((

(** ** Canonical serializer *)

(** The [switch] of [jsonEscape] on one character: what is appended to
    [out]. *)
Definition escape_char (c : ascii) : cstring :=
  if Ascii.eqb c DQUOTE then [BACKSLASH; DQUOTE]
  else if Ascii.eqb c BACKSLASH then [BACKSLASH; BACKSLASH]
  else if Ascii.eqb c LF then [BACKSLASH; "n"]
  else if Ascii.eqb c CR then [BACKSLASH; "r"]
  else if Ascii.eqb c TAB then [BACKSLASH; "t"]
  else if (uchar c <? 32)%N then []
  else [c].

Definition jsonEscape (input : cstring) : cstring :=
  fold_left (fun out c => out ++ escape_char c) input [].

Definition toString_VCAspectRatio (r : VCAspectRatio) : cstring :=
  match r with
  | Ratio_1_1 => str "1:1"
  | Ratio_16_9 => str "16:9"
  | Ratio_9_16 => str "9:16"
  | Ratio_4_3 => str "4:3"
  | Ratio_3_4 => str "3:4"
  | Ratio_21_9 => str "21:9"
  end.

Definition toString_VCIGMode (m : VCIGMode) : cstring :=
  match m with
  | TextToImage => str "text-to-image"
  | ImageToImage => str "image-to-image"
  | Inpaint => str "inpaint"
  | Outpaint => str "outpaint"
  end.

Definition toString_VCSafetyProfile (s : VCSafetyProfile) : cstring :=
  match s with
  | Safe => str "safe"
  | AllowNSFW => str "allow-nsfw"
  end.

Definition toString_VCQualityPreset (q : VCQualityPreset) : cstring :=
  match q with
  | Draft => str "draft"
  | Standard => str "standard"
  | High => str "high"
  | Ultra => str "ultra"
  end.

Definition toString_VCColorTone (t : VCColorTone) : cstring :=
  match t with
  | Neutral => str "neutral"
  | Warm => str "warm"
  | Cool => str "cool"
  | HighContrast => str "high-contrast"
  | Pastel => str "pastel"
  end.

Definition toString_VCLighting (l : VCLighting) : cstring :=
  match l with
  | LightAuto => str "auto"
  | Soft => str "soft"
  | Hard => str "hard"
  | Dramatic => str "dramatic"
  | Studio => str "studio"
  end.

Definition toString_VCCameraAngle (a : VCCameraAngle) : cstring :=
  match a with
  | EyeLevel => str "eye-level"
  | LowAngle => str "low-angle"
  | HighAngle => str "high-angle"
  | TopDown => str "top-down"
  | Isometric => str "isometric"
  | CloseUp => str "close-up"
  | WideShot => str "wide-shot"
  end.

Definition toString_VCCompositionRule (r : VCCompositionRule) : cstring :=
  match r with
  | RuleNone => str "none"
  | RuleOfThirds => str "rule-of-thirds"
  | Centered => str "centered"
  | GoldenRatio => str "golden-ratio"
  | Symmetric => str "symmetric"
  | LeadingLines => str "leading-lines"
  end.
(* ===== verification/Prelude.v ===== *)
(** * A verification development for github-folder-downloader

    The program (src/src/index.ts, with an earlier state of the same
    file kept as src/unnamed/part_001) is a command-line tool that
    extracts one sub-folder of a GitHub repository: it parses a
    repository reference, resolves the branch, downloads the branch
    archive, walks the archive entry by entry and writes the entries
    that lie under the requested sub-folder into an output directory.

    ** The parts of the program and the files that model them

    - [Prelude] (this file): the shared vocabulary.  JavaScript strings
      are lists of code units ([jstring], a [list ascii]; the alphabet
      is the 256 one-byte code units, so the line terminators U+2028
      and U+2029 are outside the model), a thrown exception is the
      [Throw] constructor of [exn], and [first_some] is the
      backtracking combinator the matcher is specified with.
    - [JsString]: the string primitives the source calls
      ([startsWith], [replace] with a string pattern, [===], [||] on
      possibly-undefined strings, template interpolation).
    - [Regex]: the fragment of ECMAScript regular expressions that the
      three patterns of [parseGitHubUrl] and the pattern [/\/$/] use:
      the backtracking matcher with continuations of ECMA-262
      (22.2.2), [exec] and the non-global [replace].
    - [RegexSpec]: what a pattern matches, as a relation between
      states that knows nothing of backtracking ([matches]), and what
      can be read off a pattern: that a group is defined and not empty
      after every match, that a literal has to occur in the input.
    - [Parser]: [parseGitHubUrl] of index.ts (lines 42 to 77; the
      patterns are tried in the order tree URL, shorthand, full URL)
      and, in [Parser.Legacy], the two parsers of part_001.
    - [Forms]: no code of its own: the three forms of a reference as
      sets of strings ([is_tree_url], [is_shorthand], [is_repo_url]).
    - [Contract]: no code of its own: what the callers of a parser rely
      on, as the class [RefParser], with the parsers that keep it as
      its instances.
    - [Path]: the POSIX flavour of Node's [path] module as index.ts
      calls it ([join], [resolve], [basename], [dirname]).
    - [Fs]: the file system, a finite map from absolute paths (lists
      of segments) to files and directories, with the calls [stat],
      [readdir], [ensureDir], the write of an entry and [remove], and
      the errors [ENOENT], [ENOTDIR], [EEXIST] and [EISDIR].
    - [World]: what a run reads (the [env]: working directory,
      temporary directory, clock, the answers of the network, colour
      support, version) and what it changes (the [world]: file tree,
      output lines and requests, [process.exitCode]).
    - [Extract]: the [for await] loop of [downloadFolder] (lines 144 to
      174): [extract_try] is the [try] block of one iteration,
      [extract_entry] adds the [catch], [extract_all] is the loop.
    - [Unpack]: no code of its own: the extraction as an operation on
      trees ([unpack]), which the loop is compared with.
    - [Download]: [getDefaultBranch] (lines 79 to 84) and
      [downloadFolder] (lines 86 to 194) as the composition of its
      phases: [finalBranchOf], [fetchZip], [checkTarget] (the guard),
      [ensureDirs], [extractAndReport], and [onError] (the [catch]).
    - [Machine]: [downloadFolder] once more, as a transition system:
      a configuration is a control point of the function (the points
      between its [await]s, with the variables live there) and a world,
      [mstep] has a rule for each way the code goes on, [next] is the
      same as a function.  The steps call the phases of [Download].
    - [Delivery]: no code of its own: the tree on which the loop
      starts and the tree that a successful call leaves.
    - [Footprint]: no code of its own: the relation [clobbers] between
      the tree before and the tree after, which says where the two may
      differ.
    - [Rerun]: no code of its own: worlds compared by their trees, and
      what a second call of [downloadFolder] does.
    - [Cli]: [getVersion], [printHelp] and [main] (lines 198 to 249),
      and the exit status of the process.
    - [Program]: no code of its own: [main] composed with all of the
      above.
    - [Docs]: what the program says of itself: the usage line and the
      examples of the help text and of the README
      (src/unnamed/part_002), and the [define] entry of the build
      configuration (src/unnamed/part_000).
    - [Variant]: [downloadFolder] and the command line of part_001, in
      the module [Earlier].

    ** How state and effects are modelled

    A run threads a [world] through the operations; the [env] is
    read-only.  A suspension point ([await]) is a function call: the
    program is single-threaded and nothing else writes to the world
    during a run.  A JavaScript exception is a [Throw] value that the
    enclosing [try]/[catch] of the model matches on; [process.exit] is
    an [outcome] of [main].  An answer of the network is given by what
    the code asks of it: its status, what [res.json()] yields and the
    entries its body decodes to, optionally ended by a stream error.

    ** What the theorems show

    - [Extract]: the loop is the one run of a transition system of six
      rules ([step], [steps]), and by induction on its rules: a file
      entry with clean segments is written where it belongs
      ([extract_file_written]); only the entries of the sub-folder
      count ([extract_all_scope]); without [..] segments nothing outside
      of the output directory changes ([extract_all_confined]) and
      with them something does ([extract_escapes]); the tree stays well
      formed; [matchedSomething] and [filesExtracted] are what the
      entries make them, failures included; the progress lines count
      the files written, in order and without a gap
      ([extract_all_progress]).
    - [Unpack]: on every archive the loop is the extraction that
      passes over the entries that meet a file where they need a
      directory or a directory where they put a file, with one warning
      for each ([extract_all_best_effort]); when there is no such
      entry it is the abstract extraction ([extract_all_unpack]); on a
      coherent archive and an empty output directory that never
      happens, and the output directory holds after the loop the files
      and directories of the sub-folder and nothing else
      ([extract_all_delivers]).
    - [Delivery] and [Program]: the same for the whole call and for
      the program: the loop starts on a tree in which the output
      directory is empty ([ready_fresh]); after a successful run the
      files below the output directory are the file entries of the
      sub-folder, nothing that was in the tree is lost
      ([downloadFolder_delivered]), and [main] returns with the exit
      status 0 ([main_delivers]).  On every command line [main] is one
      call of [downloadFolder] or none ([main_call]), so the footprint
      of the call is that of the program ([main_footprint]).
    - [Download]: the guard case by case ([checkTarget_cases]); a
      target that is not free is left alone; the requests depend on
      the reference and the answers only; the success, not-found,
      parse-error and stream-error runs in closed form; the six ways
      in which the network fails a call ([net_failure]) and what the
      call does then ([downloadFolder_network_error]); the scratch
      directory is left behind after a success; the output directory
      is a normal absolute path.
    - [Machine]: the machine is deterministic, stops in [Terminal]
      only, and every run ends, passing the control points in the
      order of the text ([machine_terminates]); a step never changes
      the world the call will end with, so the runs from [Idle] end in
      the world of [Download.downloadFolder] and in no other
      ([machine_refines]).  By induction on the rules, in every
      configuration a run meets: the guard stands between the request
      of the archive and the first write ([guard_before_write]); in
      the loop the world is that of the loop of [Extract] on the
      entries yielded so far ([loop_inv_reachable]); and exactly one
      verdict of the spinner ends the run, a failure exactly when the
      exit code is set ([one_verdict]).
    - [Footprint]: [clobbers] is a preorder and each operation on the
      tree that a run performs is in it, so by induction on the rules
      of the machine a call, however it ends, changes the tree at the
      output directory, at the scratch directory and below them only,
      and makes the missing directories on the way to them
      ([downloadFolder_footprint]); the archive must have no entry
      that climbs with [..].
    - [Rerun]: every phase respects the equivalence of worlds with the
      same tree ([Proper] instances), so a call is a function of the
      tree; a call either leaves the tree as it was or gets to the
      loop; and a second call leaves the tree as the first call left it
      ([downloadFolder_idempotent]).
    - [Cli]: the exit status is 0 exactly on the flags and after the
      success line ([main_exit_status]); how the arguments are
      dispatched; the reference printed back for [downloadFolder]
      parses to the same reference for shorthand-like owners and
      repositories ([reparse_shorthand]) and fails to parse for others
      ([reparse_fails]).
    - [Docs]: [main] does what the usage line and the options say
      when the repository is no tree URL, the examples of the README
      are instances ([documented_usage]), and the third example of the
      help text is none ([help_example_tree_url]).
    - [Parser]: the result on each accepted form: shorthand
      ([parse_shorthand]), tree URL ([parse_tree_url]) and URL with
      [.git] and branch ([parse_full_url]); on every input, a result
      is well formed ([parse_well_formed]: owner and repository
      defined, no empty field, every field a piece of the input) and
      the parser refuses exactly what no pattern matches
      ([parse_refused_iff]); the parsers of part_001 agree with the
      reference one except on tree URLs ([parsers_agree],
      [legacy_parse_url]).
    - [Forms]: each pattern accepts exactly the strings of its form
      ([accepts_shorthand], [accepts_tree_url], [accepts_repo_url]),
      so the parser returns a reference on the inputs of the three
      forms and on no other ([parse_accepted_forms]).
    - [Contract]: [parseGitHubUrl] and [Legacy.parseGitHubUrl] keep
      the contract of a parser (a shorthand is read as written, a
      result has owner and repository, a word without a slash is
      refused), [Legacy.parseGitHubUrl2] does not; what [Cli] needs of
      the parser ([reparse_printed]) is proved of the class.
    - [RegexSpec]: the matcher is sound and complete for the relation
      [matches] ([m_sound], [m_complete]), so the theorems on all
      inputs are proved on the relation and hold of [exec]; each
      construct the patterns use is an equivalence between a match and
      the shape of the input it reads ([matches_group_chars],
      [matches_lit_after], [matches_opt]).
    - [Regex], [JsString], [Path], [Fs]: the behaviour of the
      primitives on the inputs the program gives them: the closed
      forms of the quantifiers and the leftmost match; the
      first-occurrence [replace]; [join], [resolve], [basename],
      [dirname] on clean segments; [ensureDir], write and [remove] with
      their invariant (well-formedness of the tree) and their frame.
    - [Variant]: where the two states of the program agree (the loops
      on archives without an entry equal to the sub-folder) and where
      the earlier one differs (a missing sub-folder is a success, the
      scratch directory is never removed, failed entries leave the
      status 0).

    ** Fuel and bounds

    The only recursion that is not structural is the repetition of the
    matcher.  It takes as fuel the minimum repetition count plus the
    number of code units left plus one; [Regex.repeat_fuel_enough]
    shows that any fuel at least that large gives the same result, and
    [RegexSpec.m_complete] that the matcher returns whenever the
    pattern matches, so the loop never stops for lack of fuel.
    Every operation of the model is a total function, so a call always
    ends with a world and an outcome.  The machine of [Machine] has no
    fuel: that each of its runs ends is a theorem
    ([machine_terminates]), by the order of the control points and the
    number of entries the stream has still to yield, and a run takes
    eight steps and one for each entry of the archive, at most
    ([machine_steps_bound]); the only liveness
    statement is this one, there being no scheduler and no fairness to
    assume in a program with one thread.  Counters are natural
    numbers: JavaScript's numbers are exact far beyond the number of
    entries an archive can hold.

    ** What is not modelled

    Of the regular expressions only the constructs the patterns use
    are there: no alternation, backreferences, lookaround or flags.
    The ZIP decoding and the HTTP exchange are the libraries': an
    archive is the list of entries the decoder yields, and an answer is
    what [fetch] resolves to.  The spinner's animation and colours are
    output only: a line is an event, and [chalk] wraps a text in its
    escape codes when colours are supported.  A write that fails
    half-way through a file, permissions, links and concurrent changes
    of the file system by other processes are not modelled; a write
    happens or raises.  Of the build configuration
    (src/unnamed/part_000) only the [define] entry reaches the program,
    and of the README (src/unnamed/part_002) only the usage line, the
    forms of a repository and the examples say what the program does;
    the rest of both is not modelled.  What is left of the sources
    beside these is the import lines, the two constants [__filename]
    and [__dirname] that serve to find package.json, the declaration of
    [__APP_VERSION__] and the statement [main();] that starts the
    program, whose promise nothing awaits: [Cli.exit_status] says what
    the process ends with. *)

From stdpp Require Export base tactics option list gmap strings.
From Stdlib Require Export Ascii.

))

Within the listing above, the range opens at the line with "the files written, in" and closes at the line with "entry it is". Reproduce exactly the lines of that range, including both ends.

ANSWER BOX:
      the files written, in order and without a gap
      ([extract_all_progress]).
    - [Unpack]: on every archive the loop is the extraction that
      passes over the entries that meet a file where they need a
      directory or a directory where they put a file, with one warning
      for each ([extract_all_best_effort]); when there is no such
      entry it is the abstract extraction ([extract_all_unpack]); on a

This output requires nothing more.